Я помню, что одно время меня особенно интересовал маленький невзрачный человек с усиками, довольно чисто одетый, похожий по виду на рабочего и которого я видел примерно каждую неделю или каждые две недели, около двух часов ночи, всегда в одном и том же месте на avenue de Versailles, на углу, напротив моста Гренель. Он обычно стоял на мостовой, возле тротуара, грозил кому-то кулаками и бормотал едва слышно ругательства. Я мог только разобрать, как он шептал: сволочь!.. сволочь!.. Я знал его много лет – всегда в одни и те же часы, всегда на одном и том же месте. Я заговорил наконец с ним, и после долгих расспросов мне удалось выяснить его историю. Он был по профессии плотник, жил где-то возле Версаля, в двенадцати километрах от Парижа, и мог приезжать сюда поэтому только раз в неделю, в субботу. Шесть лет тому назад он вечером повздорил с хозяином кафе, которое находилось напротив, и хозяин ударил его по физиономии. Он ушел и с тех пор затаил против него смертельную ненависть. Каждую субботу он приезжал вечером в Париж, и так как он очень боялся этого ударившего его человека, то ждал, пока закроется его кафе, пил, набираясь храбрости, в соседних бистро один стакан за другим, и, когда наконец его враг закрывал свое заведение, тогда он приходил к этому месту, грозил незримому хозяину кулаком и шепотом бормотал ругательства; но он был так напуган, что никогда не осмеливался говорить полным голосом. Всю неделю, работая в Версале, он с нетерпением ждал субботы, потом одевался по-праздничному и ехал в Париж, чтобы ночью, на пустынной улице, произносить свои едва слышные оскорбления и грозить в направлении кафе. Он оставался на авеню Версаль до рассвета – и потом уходил по направлению к порт Сен-Клу, время от времени останавливаясь, оборачиваясь и помахивая маленьким сухим кулаком. Я зашел потом в кафе, которое держал его обидчик, застал там пышную рыжую женщину за прилавком, которая пожаловалась на дела, как всегда. Я спросил ее, давно ли она держит это кафе, оказалось, что три года, она переехала сюда после смерти его прежнего владельца, который умер от апоплексического удара.

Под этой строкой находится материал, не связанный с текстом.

(** * Incident Rescue Runbook: step-state tracking and navigation engine

    A shallow embedding of [src/IncidentRescueRunbook.tsx]: the step
    catalog [STEPS], the persisted status records ([loadState]), the
    component state with its event handlers ([setStatus], [onMarkDone],
    [onSkip], [resetAll], [exportAudit]), the derived views ([progress],
    [filtered]) and the effect that keeps the cursor on the filtered list.

    The component is a React function component. Its state cells
    ([search], [meta], [states], [currentIndex]) are the fields of
    [AppState]. An event handler is a function from the state of the render
    that created it to the state of the next render: what the handler reads
    is what its closure captured, and its updates are applied to that
    state. The effect on [[filtered, currentIndex]] is [reconcile], run
    after a render. The clock read by [nowIso] is an argument, and a thrown
    JavaScript exception is a [Throw] completion; an exception raised by a
    queued updater counts as the outcome of the event that queued it.

    The storage is passed explicitly: [loadState] takes what is stored,
    [saveState] gives what is stored after it has run.

    Left out, as nothing here reads them: the [copiedCmd] cell with the
    clipboard, and the download that [exportAudit] starts once the audit
    object is built. *)

From Stdlib Require Import ZArith List String Ascii Bool Lia SpecFloat Sorted.
Import ListNotations.

Local Open Scope string_scope.
Local Open Scope list_scope.
Local Open Scope Z_scope.

(** ** The JavaScript fragment the component uses *)

Module JS.

(** Numbers are IEEE 754 binary64 values. *)
Definition prec : Z := 53.
Definition emax : Z := 1024.
Definition number : Type := spec_float.

Definition NaN : number := S754_nan.
Definition of_Z (z : Z) : number := binary_normalize prec emax z 0 false.
Definition div (x y : number) : number := SFdiv prec emax x y.
Definition mul (x y : number) : number := SFmul prec emax x y.

(** [Math.round]: a number that is not finite, or is integral, is returned
    as it is; any other is rounded to the closest integer, the one closer
    to +infinity at a tie, and the sign of a zero result is the sign of the
    argument.  A finite value is [m * 2^e]; for [e < 0] the result is
    [floor (m * 2^e + 1/2)], computed on integers. *)
Definition Math_round (x : number) : number :=
  match x with
  | S754_finite s m e =>
      if 0 <=? e then x
      else
        let d := Z.shiftl 1 (- e) in
        let n := if s then Z.neg m else Z.pos m in
        let r := (2 * n + d) / (2 * d) in
        if r =? 0 then S754_zero s else of_Z r
  | _ => x
  end.

Set Warnings "-register-all".

(** Values: what [JSON.parse] can return, and [undefined]. An object is the
    list of its own properties, read at the first binding of a name. *)
Inductive value : Type :=
| VUndef
| VNull
| VBool (b : bool)
| VNum (x : number)
| VStr (s : string)
| VArr (elems : list value)
| VObj (props : list (string * value)).

Inductive exn : Type := TypeError | SyntaxError | SecurityError.

(** The outcome of evaluating an expression: a value, or a thrown exception. *)
Inductive completion (A : Type) : Type :=
| Normal (a : A)
| Throw (e : exn).
Arguments Normal {A} a.
Arguments Throw {A} e.

Definition bind {A B : Type} (c : completion A) (k : A -> completion B) : completion B :=
  match c with
  | Normal a => k a
  | Throw e => Throw e
  end.

Fixpoint lookup (k : string) (props : list (string * value)) : value :=
  match props with
  | [] => VUndef
  | (k', x) :: rest => if String.eqb k' k then x else lookup k rest
  end.

(** [o[k] = x] on a fresh copy of the object: an existing property keeps
    its place, a new one goes last. *)
Fixpoint set_prop (k : string) (x : value) (props : list (string * value))
  : list (string * value) :=
  match props with
  | [] => [(k, x)]
  | (k', y) :: rest =>
      if String.eqb k' k then (k, x) :: rest else (k', y) :: set_prop k x rest
  end.

(** [v?.k], for the property names the component reads ([id], [status],
    [doneAt]); no prototype defines them, so only an object can have one. *)
Definition opt_get (v : value) (k : string) : value :=
  match v with
  | VObj props => lookup k props
  | _ => VUndef
  end.

(** [v.k], for the same names: reading a property of [undefined] or [null]
    throws. *)
Definition get (v : value) (k : string) : completion value :=
  match v with
  | VUndef | VNull => Throw TypeError
  | _ => Normal (opt_get v k)
  end.

(** [v === s] for a string [s]. *)
Definition strict_eq_string (v : value) (s : string) : bool :=
  match v with
  | VStr t => String.eqb t s
  | _ => false
  end.

(** [v ?? d] *)
Definition nullish (v d : value) : value :=
  match v with
  | VUndef | VNull => d
  | _ => v
  end.

(** The properties [JSON.stringify] writes: the first binding of each name,
    unless its value is [undefined], with a copy of the value. *)
Definition copy_props (copy : value -> value)
  : list string -> list (string * value) -> list (string * value) :=
  fix go (seen : list string) (ps : list (string * value)) :=
    match ps with
    | [] => []
    | (k, x) :: rest =>
        if existsb (String.eqb k) seen then go seen rest
        else match x with
             | VUndef => go (k :: seen) rest
             | _ => (k, copy x) :: go (k :: seen) rest
             end
    end.

(** [JSON.parse(JSON.stringify(v))]: a property whose value is [undefined]
    is not written, an [undefined] array element is written as [null], a
    number that is not finite is written as [null], and minus zero is
    written as [0]. [undefined] itself has no text and stays as it is. *)
Fixpoint JSON_copy (v : value) : value :=
  match v with
  | VUndef => VUndef
  | VNull => VNull
  | VBool b => VBool b
  | VNum (S754_finite s m e) => VNum (S754_finite s m e)
  | VNum (S754_zero _) => VNum (S754_zero false)
  | VNum _ => VNull
  | VStr s => VStr s
  | VArr elems =>
      VArr (map (fun x => match x with
                          | VUndef => VNull
                          | _ => JSON_copy x
                          end) elems)
  | VObj props => VObj (copy_props JSON_copy [] props)
  end.

(** [l[i]] *)
Definition nth_Z {A : Type} (l : list A) (i : Z) : option A :=
  if i <? 0 then None else nth_error l (Z.to_nat i).

Definition at_index (l : list value) (i : Z) : value :=
  match nth_Z l i with
  | Some v => v
  | None => VUndef
  end.

(** [l.findIndex((x, i) => p x i)] *)
Fixpoint findIndex_from {A : Type} (p : A -> Z -> bool) (i : Z) (l : list A) : Z :=
  match l with
  | [] => -1
  | x :: rest => if p x i then i else findIndex_from p (i + 1) rest
  end.

Definition findIndex {A : Type} (p : A -> Z -> bool) (l : list A) : Z :=
  findIndex_from p 0 l.

(** [l.map(f)], [l.filter(p)] and [l.find(p)] for callbacks that can throw. *)
Fixpoint Array_map {A B : Type} (f : A -> completion B) (l : list A)
  : completion (list B) :=
  match l with
  | [] => Normal []
  | x :: rest =>
      bind (f x) (fun y => bind (Array_map f rest) (fun ys => Normal (y :: ys)))
  end.

Fixpoint Array_filter {A : Type} (p : A -> completion bool) (l : list A)
  : completion (list A) :=
  match l with
  | [] => Normal []
  | x :: rest =>
      bind (p x) (fun b =>
      bind (Array_filter p rest) (fun ys => Normal (if b then x :: ys else ys)))
  end.

Fixpoint Array_find (p : value -> completion bool) (l : list value)
  : completion value :=
  match l with
  | [] => Normal VUndef
  | x :: rest => bind (p x) (fun b => if b then Normal x else Array_find p rest)
  end.

(** Strings. A character stands for one code unit, so the development
    covers the strings whose code units are below 256; the catalog is ASCII. *)

(** [WhiteSpace] and [LineTerminator] code units below 256: TAB, LF, VT,
    FF, CR, SP and NBSP. *)
Definition is_white_space (c : ascii) : bool :=
  let n := nat_of_ascii c in
  (((9 <=? n) && (n <=? 13)) || (n =? 32) || (n =? 160))%nat.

Около четырех часов утра я обычно ехал выпить стакан молока в большое кафе против одного из вокзалов, где знал всех решительно, начиная с хозяйки, старой дамы, с трудом жевавшей сандвич вставными зубами, до маленькой пожилой женщины в черном, которая не расставалась с большой клеенчатой сумкой для провизии, она постоянно таскала ее за собой; ей было лет пятьдесят. Она обычно тихо сидела в углу, и я недоумевал, что она здесь делает в эти часы: она была всегда одна. Я спросил об этом у хозяйки: хозяйка ответила, что эта женщина работает, как другие. В первое время такие вещи удивляли меня, но потом я узнал, что даже очень пожилые и неряшливые женщины имеют свою клиентуру и нередко зарабатывают не хуже других. В эти же часы появлялась смертельно пьяная худая старуха с беззубым ртом, которая входила в кафе и кричала: «Ни черта!» И потом, когда нужно было платить за стакан белого вина, которое она пила, она неизменно удивлялась и говорила гарсону: «Нет, ты перегибаешь». У меня создалось впечатление, что других слов она вообще не знала, во всяком случае, она никогда их не произносила. Когда она приближалась к кафе, кто-нибудь, оборачиваясь, говорил: «Вот идет Ничерта». Но однажды я застал ее в разговоре с каким-то мертвецки пьяным оборванцем, который крепко держался двумя руками за стойку и покачивался. Она говорила ему – такими неожиданными в ее устах словами: «Я тебе клянусь, Роже, что это правда. Я тебя любила. Но когда ты в таком состоянии…» И потом, прервав этот монолог, она снова закричала: ни черта! Затем она исчезла в один прекрасный день, в последний раз прокричав: ни черта! – и больше никогда не появлялась; несколько месяцев спустя, заинтересовавшись ее отсутствием, я узнал, что она умерла.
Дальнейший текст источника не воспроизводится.